Discovering the Millville Cemetery, another local historic landmark

By Tom Rivers, Editor Posted 13 May 2013 at 12:00 am

Shelby site is listed on National Register of Historic Places

Photos by Tom Rivers – The Millville Cemetery, which was established in 1871 on East Shelby Road, includes this iron arch with the cemetery name. The large statue in the background marks the grave for Asa Hill, a Civil War soldier and prominent local farmer.

This wood frame chapel has a Medina sandstone foundation. It was built into a hill and also served as a receiving vault and office.

SHELBY – Last month I write about Hillside Cemetery in Holley being nominated at the state level to join the National Register of Historic Places, a decision that is expected to be announced this month by the U.S. Department of the Interior.

In doing research on Hillside Cemetery, I discovered that two other cemeteries in Orleans County were on the National Register. I knew Mount Albion was recognized, but I didn’t realize Millville Cemetery made the list in 2007.

I stopped by the cemetery Friday evening on the way to the East Shelby fire hall. Millville Cemetery is impressive, especially the monument to Asa Hill, a Civil War soldier who returned to community and became a prominent farmer. His family put up the large monument, where local lore suggests he is looking towards Sanderson Road, keeping watch on the family farm, said Bill Lattin, the county historian.

The monument for Asa Hill honors the Millville resident who served in the Civil War.

If we ever establish a Civil War Trail in Orleans County, Asa Hill’s monument should certainly be on the list. Several other Civil War soldiers are buried at Millville.

The wood frame chapel in the cemetery was built in a Gothic Revival style in 1894. It includes a Medina sandstone foundation. The chapel also served as the cemetery office and receiving vault.
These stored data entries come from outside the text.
(** * Route Sync Unified V4: a shallow embedding and its checked properties

    The development follows [google-apps-script/route_sync_unified_v4.gs]
    (and [route_sync_dual_v3.gs] for the phone normaliser).  Pure helpers
    are Rocq functions with the names of the script; the batch loop, which
    mutates the pipeline state in place and talks to Drive, the OCR copy,
    the generative model and the geocoder, is written in a small state
    and exception monad over an explicit event trace.

    Text.  A JavaScript string is modelled by [string], read as a sequence
    of 7-bit ASCII characters.  On that alphabet the classes [\d], [\s],
    [\w], the assertion [\b], [trim], [toUpperCase] and [toLowerCase] are
    the functions below.  The en and em dash of [canonicalizeSchoolV4_]
    are outside the alphabet, so its dash class is the hyphen alone. *)

From Stdlib Require Import ZArith Lia QArith Ascii String List Sorted.
From stdpp Require Import base option list strings gmap pretty.

Local Open Scope Z_scope.


(** ** Characters and the JavaScript string primitives *)

Module Js.

Definition chars (s : string) : list ascii := list_ascii_of_string s.
Definition str (l : list ascii) : string := string_of_list_ascii l.

Definition code (c : ascii) : N := N_of_ascii c.

Definition between (lo hi : N) (c : ascii) : bool :=
  (lo <=? code c)%N && (code c <=? hi)%N.

(** [\d] *)
Definition is_digit (c : ascii) : bool := between 48 57 c.
Definition is_upper (c : ascii) : bool := between 65 90 c.
Definition is_lower (c : ascii) : bool := between 97 122 c.
(** [\w] *)
Definition is_word (c : ascii) : bool :=
  is_digit c || is_upper c || is_lower c || (code c =? 95)%N.
(** [\s]: tab, line feed, vertical tab, form feed, carriage return, space *)
Definition is_space (c : ascii) : bool :=
  between 9 13 c || (code c =? 32)%N.

Definition upper_char (c : ascii) : ascii :=
  if is_lower c then ascii_of_N (code c - 32) else c.
Definition lower_char (c : ascii) : ascii :=
  if is_upper c then ascii_of_N (code c + 32) else c.

Definition toUpperCase (s : string) : string := str (map upper_char (chars s)).
Definition toLowerCase (s : string) : string := str (map lower_char (chars s)).

Fixpoint dropWhile (p : ascii -> bool) (l : list ascii) : list ascii :=
  match l with
  | [] => []
  | c :: r => if p c then dropWhile p r else l
  end.

Definition trim_chars (l : list ascii) : list ascii :=
  rev (dropWhile is_space (rev (dropWhile is_space l))).

Definition trim (s : string) : string := str (trim_chars (chars s)).

(** [!s] on a string: only the empty string is falsy. *)
Definition falsy (s : string) : bool :=
  match s with EmptyString => true | _ => false end.

(** [a || b] on strings. *)
Definition or_else (a b : string) : string := if falsy a then b else a.

(** [s.replace(/\s+/g, ' ')] *)
Fixpoint collapse_ws (in_run : bool) (l : list ascii) : list ascii :=
  match l with
  | [] => []
  | c :: r =>
      if is_space c
      then if in_run then collapse_ws true r else " "%char :: collapse_ws true r
      else c :: collapse_ws false r
  end.

(** [s.replace(/\D/g, '')] *)
Definition digits_only (s : string) : string := str (filter (fun c => is_digit c = true) (chars s)).

(** [parseInt(ds, 10)] on a run of decimal digits *)
Definition digit_val (c : ascii) : Z := Z.of_N (code c) - 48.
Definition parseInt (ds : list ascii) : Z :=
  fold_left (fun acc c => 10 * acc + digit_val c) ds 0.

(** Does [l] start with [p], letters compared without case? *)
Fixpoint strip_prefix_ci (p l : list ascii) : option (list ascii) :=
  match p, l with
  | [], _ => Some l
  | _ :: _, [] => None
  | a :: p', c :: l' =>
      if Ascii.eqb (upper_char a) (upper_char c) then strip_prefix_ci p' l' else None
  end.

(** [\b] between the character before the position and the one at it. *)
Definition wordness (o : option ascii) : bool :=
  match o with Some c => is_word c | None => false end.
Definition boundary (prev next : option ascii) : bool :=
  negb (Bool.eqb (wordness prev) (wordness next)).

End Js.

Import Js.

(** ** Text normalisers of the script *)

(** [normalizeWsV4_]: [String(s || '').replace(/\s+/g, ' ').trim()] *)
Definition normalizeWsV4_ (s : string) : string :=
  str (trim_chars (collapse_ws false (chars s))).

(** The class [[-:,\s]] of [cleanLocationV4_]. *)
Definition is_sep (c : ascii) : bool :=
  is_space c || (code c =? 45)%N || (code c =? 58)%N || (code c =? 44)%N.

(** [replace(/\s+[-:,\s]+$/, '')]: cut at the leftmost white-space character
    that is followed, up to the end, by one or more separator characters. *)
Fixpoint strip_tail_seps (l : list ascii) : list ascii :=
  match l with
  | [] => []
  | c :: r =>
      if is_space c && negb (bool_decide (r = [])) && forallb is_sep r
      then []
      else c :: strip_tail_seps r
  end.

Definition cleanLocationV4_ (s : string) : string :=
  str (strip_tail_seps (dropWhile is_sep (chars (normalizeWsV4_ s)))).

(** [normalizeBusV4_] *)
Definition normalizeBusV4_ (v : string) : string :=
  let d := digits_only v in
  if falsy d then ""
  else if (String.length d =? 1)%nat then "00" +:+ d
  else if (String.length d =? 2)%nat then "0" +:+ d
  else d.

(** The time pattern [/^(\d{1,2})(?::(\d{2}))?\s*(AM|PM)?$/]; the three
    groups are returned, a group that did not take part as [None].  Every
    choice point of the pattern is forced by the next character (a digit,
    a colon, white space, a letter), so the greedy reading below is the
    only way the pattern can match.  [ci] is the [i] flag. *)
Record TimeMatch := {
  m_hour : list ascii;
  m_min : option (list ascii);
  m_ap : option (list ascii)
}.

Definition take_hour (l : list ascii) : option (list ascii * list ascii) :=
  match l with
  | a :: b :: r =>
      if is_digit a then
        if is_digit b then Some ([a; b], r) else Some ([a], b :: r)
      else None
  | [a] => if is_digit a then Some ([a], []) else None
  | [] => None
  end.

Definition take_minutes (l : list ascii) : option (list ascii) * list ascii :=
  match l with
  | c :: a :: b :: r =>
      if (code c =? 58)%N && is_digit a && is_digit b then (Some [a; b], r) else (None, l)
  | _ => (None, l)
  end.

Definition is_ampm (ci : bool) (l : list ascii) : bool :=
  let l' := if ci then map upper_char l else l in
  bool_decide (l' = chars "AM") || bool_decide (l' = chars "PM").

Definition match_time (ci : bool) (l : list ascii) : option TimeMatch :=
  match take_hour l with
  | None => None
  | Some (h, r1) =>
      let '(mm, r2) := take_minutes r1 in
      match dropWhile is_space r2 with
      | [] => Some {| m_hour := h; m_min := mm; m_ap := None |}
      | r3 => if is_ampm ci r3
              then Some {| m_hour := h; m_min := mm; m_ap := Some r3 |}
              else None
      end
  end.

(** [normalizeTimeV4_] *)
Definition normalizeTimeV4_ (t : string) : string :=
  let s := toUpperCase (normalizeWsV4_ t) in
  if falsy s then ""
  else match match_time false (chars s) with
       | None => s
       | Some m =>
           trim (str (m_hour m) +:+ ":" +:+
                 str (default (chars "00") (m_min m)) +:+
                 match m_ap m with Some ap => " " +:+ str ap | None => "" end)
       end.
(** X11 at work: the device returns two packets, one packet, nothing, and
    would return more; capacity 8. *)
Lemma X11_fifo_drain_witness :
  let dev := {| hasFIFO := true; hasTs2mm := false; supportsCircBuf := false; fifo_size := 8 |} in
  let c := {| dev_wordcount := 0; dev_host_buf := None;
              dev_fifo := [[1; 2]; [3]; []; [4; 5]] |} in
  let o := DeviceTraceOffload_ctor dev 100 0 104857600 0 in
  log (read_trace_fifo false dev c o) =
    [readTrace; processTraceData [1; 2]; readTrace; processTraceData [3];
     readTrace; processTraceData []] /\
  m_trbuf_full (read_trace_fifo false dev c o) = false.
Proof.
  cbv zeta.
  destruct (X11_fifo_drain
              {| hasFIFO := true; hasTs2mm := false; supportsCircBuf := false; fifo_size := 8 |}
              {| dev_wordcount := 0; dev_host_buf := None;
                 dev_fifo := [[1; 2]; [3]; []; [4; 5]] |}
              (DeviceTraceOffload_ctor
                 {| hasFIFO := true; hasTs2mm := false; supportsCircBuf := false;
                    fifo_size := 8 |} 100 0 104857600 0)
              [[1; 2]; [3]] [[4; 5]]) as (H1 & _ & _ & H4).
  - reflexivity.
  - repeat constructor; discriminate.
  - right. reflexivity.
  - split; [exact H1|exact H4].
Defined.

(** ** The status, over all calls *)

Lemma do_op_status win32 dev op o o1 :
  do_op win32 dev op o = Some o1 ->
  match op with
  | op_start _ => status o1 = RUNNING
  | op_finished => status o1 = STOPPED
  | _ => status o1 = status o \/ (status o1 = STOPPING /\ status o <> STOPPED)
  end.
Proof.
  intros H. destruct op as [type| | |now|r circ_buf|force c|]; cbn [do_op] in H;
    try (injection H as <-).
  - destruct (start_offload_some type o o1 H) as [[R ->]|(_ & _ & ->)];
      [exact R | destruct o; reflexivity].
  - unfold stop_offload. destruct o as [st]; destruct st; cbn;
      first [left; reflexivity | right; split; [reflexivity|discriminate]].
  - apply offload_finished_frame.
  - left. apply train_clock_status.
  - left. apply read_trace_init_frame.
  - apply call_m_read_trace_frame.
  - left. apply read_trace_end_frame.
Qed.

(** X12.  Whatever the calls (controller, worker, readers, initialisation,
    teardown), when they return: the status is STOPPED only if it was so
    before or [offload_finished] was called; it is RUNNING only if it was
    so before or [start_offload] was called; and it is IDLE only if it was
    IDLE before and neither [start_offload] nor [offload_finished] was
    called.  In particular no reader and no teardown ever records
    STOPPED. *)
Theorem X12_status_sources :
  forall (win32 : bool) (dev : DeviceIntf) (ops : list lifecycle_op)
         (o o' : DeviceTraceOffload),
    run_ops win32 dev ops o = Some o' ->
    (status o' = STOPPED -> status o = STOPPED \/ In op_finished ops) /\
    (status o' = RUNNING -> status o = RUNNING \/ exists type, In (op_start type) ops) /\
    (status o' = IDLE ->
     status o = IDLE /\ ~ In op_finished ops /\ forall type, ~ In (op_start type) ops).
Proof.
  intros win32 dev ops. induction ops as [|op ops IH]; intros o o' Hrun.
  - cbn in Hrun. injection Hrun as <-. repeat split; auto.
  - destruct (run_ops_cons _ _ _ _ _ _ Hrun) as (o1 & H1 & H2).
    destruct (IH o1 o' H2) as (I1 & I2 & I3).
    pose proof (do_op_status win32 dev op o o1 H1) as S.
    split; [|split].
    + intros H. destruct (I1 H) as [E|E]; [|right; right; exact E].
      destruct op; try (right; left; reflexivity);
        try (destruct S as [S|[S _]]; [left; congruence|congruence]); congruence.
    + intros H. destruct (I2 H) as [E|[type E]]; [|right; exists type; right; exact E].
      destruct op as [type| | |now|r circ_buf|force c|];
        try (right; exists type; left; reflexivity);
        try (destruct S as [S|[S _]]; [left; congruence|congruence]); congruence.
    + intros H. destruct (I3 H) as (E & N1 & N2).
      assert (K : status o1 = status o \/
                  status o1 = STOPPING /\ status o <> STOPPED ->
                  op <> op_finished -> (forall type, op <> op_start type) ->
                  status o = IDLE /\ ~ In op_finished (op :: ops) /\
                  forall type, ~ In (op_start type) (op :: ops)).
      { intros [S'|[S' _]] K1 K2; [|congruence].
        split; [congruence|]. split.
        - intros [C|C]; [exact (K1 C)|exact (N1 C)].
        - intros type [C|C]; [exact (K2 type C)|exact (N2 type C)]. }
      destruct op as [type| | |now|r circ_buf|force c|];
        try congruence; apply K; try exact S; intros; discriminate.
Qed.
(** [authService.logout] (lines 217-227).  [r_get] is the outcome of the
    [getItem] of line 218, [r_post] what the post settles with (the empty
    [catch] discards a rejection), [r_remove] the outcome of [multiRemove]. *)
Definition logout (r_get : ReadOutcome) (during : list Action)
    (r_post : Settled unit) (r_remove : WriteOutcome) (w : World)
  : World * Settled unit :=
  match AsyncStorage.getItem r_get Config.STORAGE_KEYS.ACCESS_TOKEN w with
  | RejectedWith e => (w, RejectedWith e)
  | Fulfilled token =>
      let w1 := emit (Request ViaApi
                        {| url := "/logout";
                           headers := Some {["Authorization" := bearer token]};
                           _retry := false |}) w in
      let w2 := run w1 during in
      let w3 := match r_post with
                | Fulfilled _ => w2
                | RejectedWith _ => w2
                end in
      match AsyncStorage.multiRemove r_remove
              [Config.STORAGE_KEYS.ACCESS_TOKEN; Config.STORAGE_KEYS.REFRESH_TOKEN] w3 with
      | Fulfilled w4 => (w4, Fulfilled tt)
      | RejectedWith e => (w3, RejectedWith e)
      end
  end.

(** ** Observations used in the statements *)

(** The handler is inside the refresh branch (lines 72-92). *)
Definition in_refresh (p : Handler) : bool :=
  match p with
  | AwaitGetItem _ | AwaitRefreshPost _ | AwaitMultiSet _ _ _ | AwaitMultiRemove _ => true
  | _ => false
  end.

Definition awaits_read (p : Handler) : bool :=
  match p with AwaitGetItem _ => true | _ => false end.

Definition in_flight (w : World) : nat :=
  length (List.filter in_refresh (promises w)).

Definition reads_pending (w : World) : nat :=
  length (List.filter awaits_read (promises w)).

Definition is_refresh_call (e : Event) : bool :=
  match e with RefreshCall _ _ => true | Request _ _ => false end.

Definition refresh_calls (w : World) : nat :=
  length (List.filter is_refresh_call (network w)).

(** A 401 on a request that was not retried yet. *)
Definition fresh401 (error : Thrown) : bool :=
  match error with
  | AxiosError status c => bool_decide (status = Some 401%Z) && negb (_retry c)
  | StorageError _ => false
  end.

Definition response_status (error : Thrown) : option Z :=
  match error with
  | AxiosError status _ => status
  | StorageError _ => None
  end.

(** The action is a fresh 401 observed while the flag is idle. *)
Definition starts_refresh (w : World) (a : Action) : bool :=
  match a with
  | Arrive error => fresh401 error && negb (isRefreshing w)
  | _ => false
  end.

Fixpoint starts (w : World) (acts : list Action) : nat :=
  match acts with
  | [] => 0
  | a :: rest => (if starts_refresh w a then 1 else 0) + starts (step w a) rest
  end.

(** The handler promise has left the refresh branch for good. *)
Definition settled (p : Handler) : bool :=
  match p with
  | Reissued _ _ | Rejected _ => true
  | _ => false
  end.

(** Consistency of the module state: queue entries are distinct handlers
    waiting on the queue, and the flag is set exactly while one handler is
    inside the refresh branch. *)
Record wf (w : World) : Prop := {
  wf_queue : forall tid, tid ∈ failedQueue w ->
             exists c, promises w !! tid = Some (AwaitQueue c);
  wf_nodup : NoDup (failedQueue w);
  wf_flight : in_flight w = if isRefreshing w then 1 else 0 }.

(** What [processQueue] makes of one queued handler. *)
Definition settle_form (error : option Thrown) (token : option string)
    (p : Handler) : Handler :=
  match p with
  | AwaitQueue c =>
      match error with
      | Some e => Rejected e
      | None => QueueResolved c token
      end
  | _ => p
  end.

Definition unauthorized (c : RequestConfig) : Action :=
  Arrive (AxiosError (Some 401%Z) c).

(** Sample data for the closed examples. *)
Definition cfg (u : string) : RequestConfig :=
  {| url := u; headers := Some ∅; _retry := false |}.

Definition store0 : gmap string string :=
  {[ "access_token" := "A0"; "refresh_token" := "R0"; "userEmail" := "a@b.com" ]}.

(** What the [then] callback makes of a handler. *)
Definition callback_form (p : Handler) : Handler :=
  match p with
  | QueueResolved c token => Reissued ViaAxios (with_token token c)
  | _ => p
  end.

(** The keys of the two tokens. *)
Definition token_key (k : string) : Prop :=
  k = Config.STORAGE_KEYS.ACCESS_TOKEN \/ k = Config.STORAGE_KEYS.REFRESH_TOKEN.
Millville Cemetery was established in 1871. A sandstone retaining wall faces East Shelby Road. The monuments and Victorian funerary art reflect the prosperity of the community back when it was home to three sawmills, gristmill and turning mill, according to the description of the site on the National Register.

There are many enormous and grand trees in this cemetery.

The cemetery is elevated in an otherwise flat area. “The landscaping and roads and the plantings make it an exemplary vernacular rural cemetery,” according the Department of the Interior, which decides whether a site meets the threshold to be on the National Register.

The Millville Cemetery Association, like many independent cemetery associations, recently disbanded and turned the cemetery over the to town. Shelby is now owner and guardian of the cemetery. Hillside also folded and the Town of Clarendon is the site’s owner.